Planet Duke: Biomedical Research on the Banks of the Amazon

Surrounded by a thick, green blanket of Amazonian rainforest, Iquitos, Peru, is the largest city in the world that cannot be reached by roads. Only a small airport and the Amazon River, which snakes away toward Brazil, connect its nearly 500,000 residents to the larger world. But that hasn’t stopped William Pan from making Iquitos a home base for his research.

Pan, an assistant professor of global environmental health, has spent much of the past five years in Peru, where he is working to understand how development and environmental changes are affecting the spread of diseases such as malaria. Part of his work focuses on modeling how people and disease-carrying mosquitoes are moving through the rainforest to predict where and among whom the disease may arise. His data are helping Peruvian health officials evaluate malaria-prevention efforts and target new areas for intervention.

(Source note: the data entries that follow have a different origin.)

(** X14: when one of the five settings read for the resolver is missing,
    the download branch raises KeyError for a missing key right after its
    log line: the resolver is not called, nothing is downloaded, and the
    settings, the method attribute and the input are as they were. *)
Theorem missing_resolver_setting_raises l url w :
  (∃ k, k ∈ resolver_settings ∧ settings w !! k = None) →
  ∃ k, k ∈ resolver_settings
       ∧ settings w !! k = None
       ∧ process_album l url w
         = (Raise (KeyError k),
            World (settings w) (download_song_to_file w) (stdin w)
                  (trace w ++ [LogInfo ("Processing album: " +:+ url)])).
Proof.
  intros (k & Hk & Hnone).
  destruct (process_album_settings l url w) as [Hmiss|(a & b & c & d & e & Hall)];
    [done|].
  exfalso. unfold resolver_settings in Hk.
  rewrite !elem_of_cons, elem_of_nil in Hk.
  destruct Hall as (Ha & Hb & Hc & Hd & He).
  destruct Hk as [->|[->|[->|[->|[->|[]]]]]]; congruence.
Qed.

(** What the download branch does to the method attribute. *)
Lemma process_album_method l url w r w1 :
  process_album l url w = (r, w1) →
  match r with
  | Ok _ => download_song_to_file w1 = download_song_to_file w
  | Raise _ =>
      download_song_to_file w1 = download_song_to_file w
      ∨ (truthy (replace_spaces l) = true
         ∧ download_song_to_file w1 = WrapperMethod (download_song_to_file w))
  end.
Proof.
  destruct (process_album_settings l url w)
    as [(k & _ & _ & ->)|(a & b & c & d & e & Ha & Hb & Hc & Hd & He)].
  { intros [= <- <-]. by left. }
  destruct (get_simple_songs [url] a b c d e) as [songs|err] eqn:Hsongs.
  2: { rewrite (process_album_unresolved l url w a b c d e err) by done.
       intros [= <- <-]. by left. }
  rewrite (process_album_resolved l url w a b c d e songs) by done. cbv zeta.
  destruct (truthy (replace_spaces l)).
  - destruct (run_batch _ _) as [[v|err] wb] eqn:Eb.
    + by intros [= <- <-].
    + intros [= <- <-]. right. split; [done|].
      by apply run_batch_only_downloads in Eb as (_ & -> & _).
  - destruct (run_batch _ _) as [[v|err] wb] eqn:Eb;
      apply run_batch_only_downloads in Eb as (_ & Hm & _);
      intros [= <- <-]; [done|by left].
Qed.

(** X7: a turn that ends without raising leaves the method attribute of
    the downloader as it found it; a turn that raises leaves it as it found
    it or, under [replace_spaces] only, wrapped once. *)
Theorem turn_keeps_or_wraps_method l w r w1 :
  loop_body l w = (r, w1) →
  match r with
  | Ok _ => download_song_to_file w1 = download_song_to_file w
  | Raise _ =>
      download_song_to_file w1 = download_song_to_file w
      ∨ (truthy (replace_spaces l) = true
         ∧ download_song_to_file w1 = WrapperMethod (download_song_to_file w))
  end.
Proof.
  destruct (stdin w) as [|[text|] rest] eqn:Hin.
  - rewrite loop_body_eof by done. by intros [= <- <-].
  - rewrite (loop_body_line _ _ _ _ Hin), handle_line_cases. cbv zeta.
    destruct (negb _); [by intros [= <- <-]|].
    destruct (is_exit_command _); [by intros [= <- <-]|].
    destruct (is_help_command _); [by intros [= <- <-]|].
    destruct (is_album_link _); [|by intros [= <- <-]].
    intros Hrun. by apply process_album_method in Hrun.
  - rewrite (loop_body_interrupt _ _ _ Hin). intros [= <- <-]. by left.
Qed.

(** X5: under [replace_spaces], when the batch of a resolved album raises,
    the download branch raises the same error and the wrapper stays on the
    downloader: line 142 is not reached.  The teardown leaves it there and
    removes the replacer from the settings, after which the wrapper hands
    every call to the method it replaced with the path as it is. *)
Theorem failed_batch_leaves_wrapper l url w a b c d e songs err w1 :
  truthy (replace_spaces l) = true →
  settings w !! "ytm_data" = Some a →
  settings w !! "playlist_numbering" = Some b →
  settings w !! "ignore_albums" = Some c →
  settings w !! "album_type" = Some d →
  settings w !! "playlist_retain_track_cover" = Some e →
  get_simple_songs [url] a b c d e = Ok songs →
  process_album l url w = (Raise err, w1) →
  download_song_to_file w1 = WrapperMethod (download_song_to_file w)
  ∧ ∃ w2, teardown l w1 = (Ok tt, w2)
          ∧ download_song_to_file w2 = WrapperMethod (download_song_to_file w)
          ∧ settings w2 !! "space_replacer" = None
          ∧ ∀ s p, call_method (download_song_to_file w2) s p w2
                   = call_method (download_song_to_file w) s p w2.
Proof.
  intros Hr Ha Hb Hc Hd He Hsongs.
  rewrite (process_album_resolved l url w a b c d e songs) by done. cbv zeta.
  rewrite Hr.
  destruct (run_batch _ _) as [[v|err'] wb] eqn:Eb; [done|].
  intros [= <- <-].
  apply run_batch_only_downloads in Eb as (_ & Hm & _).
  cbn [download_song_to_file with_method] in Hm.
  split; [done|].
  destruct (teardown_spec l wb) as (w2 & Htd & Hset & Hm2 & _).
  exists w2. split; [done|].
  assert (Hgone : settings w2 !! "space_replacer" = None).
  { rewrite Hset. unfold restored. rewrite Hr. apply lookup_delete_eq. }
  split; [by rewrite Hm2|]. split; [done|].
  intros s p. rewrite Hm2, Hm. cbn [call_method].
  unfold download_song_to_file_wrapper.
  rewrite bind_settings_contains, Hgone.
  rewrite bool_decide_eq_false_2 by (by intros [? ?]).
  rewrite andb_false_r. by steps.
Qed.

Tracking malaria: Collecting blood samples from Peruvian fishermen. Credit: William Pan

But another lasting edifice of Pan’s work in Iquitos is that of a 100-year-old Spanish tile building on the banks of the Amazon, where Pan and a handful of U.S. scientists have set up a sophisticated lab for biomedical research. Pan pooled resources with collaborators from Johns Hopkins, Tulane, and the Peruvian NGO Prisma to buy the building, a relic of Iquitos’ late-nineteenth- century rubber boom, and outfit it with equipment for studying disease-causing bacteria, viruses, and parasites. The lab has hosted two Duke grad students who are conducting research in Peru and typically employs about twenty people, who are paid from the researchers’ grants.

“I wouldn’t exist without the lab,” says Pan, who came to Duke in 2011, the same year the lab opened. “It gives us a permanent presence, and it allows us to hire the best people in the community to work with us.”

A statistician by training, Pan has hiked and boated hundreds of miles through the rainforest to collect mosquitoes and meet with residents living in malaria-prone areas. And while he says working in-country is not always the most comfortable approach to statistics, it’s the most effective one.

“You can theoretically design a study from your table,” he says. “But in the field, there are tons of things that go wrong, and there are nuances that you get only by seeing how the data are collected. I just feel if you want to be a statistician and you want to interpret your data correctly, you have to be there.”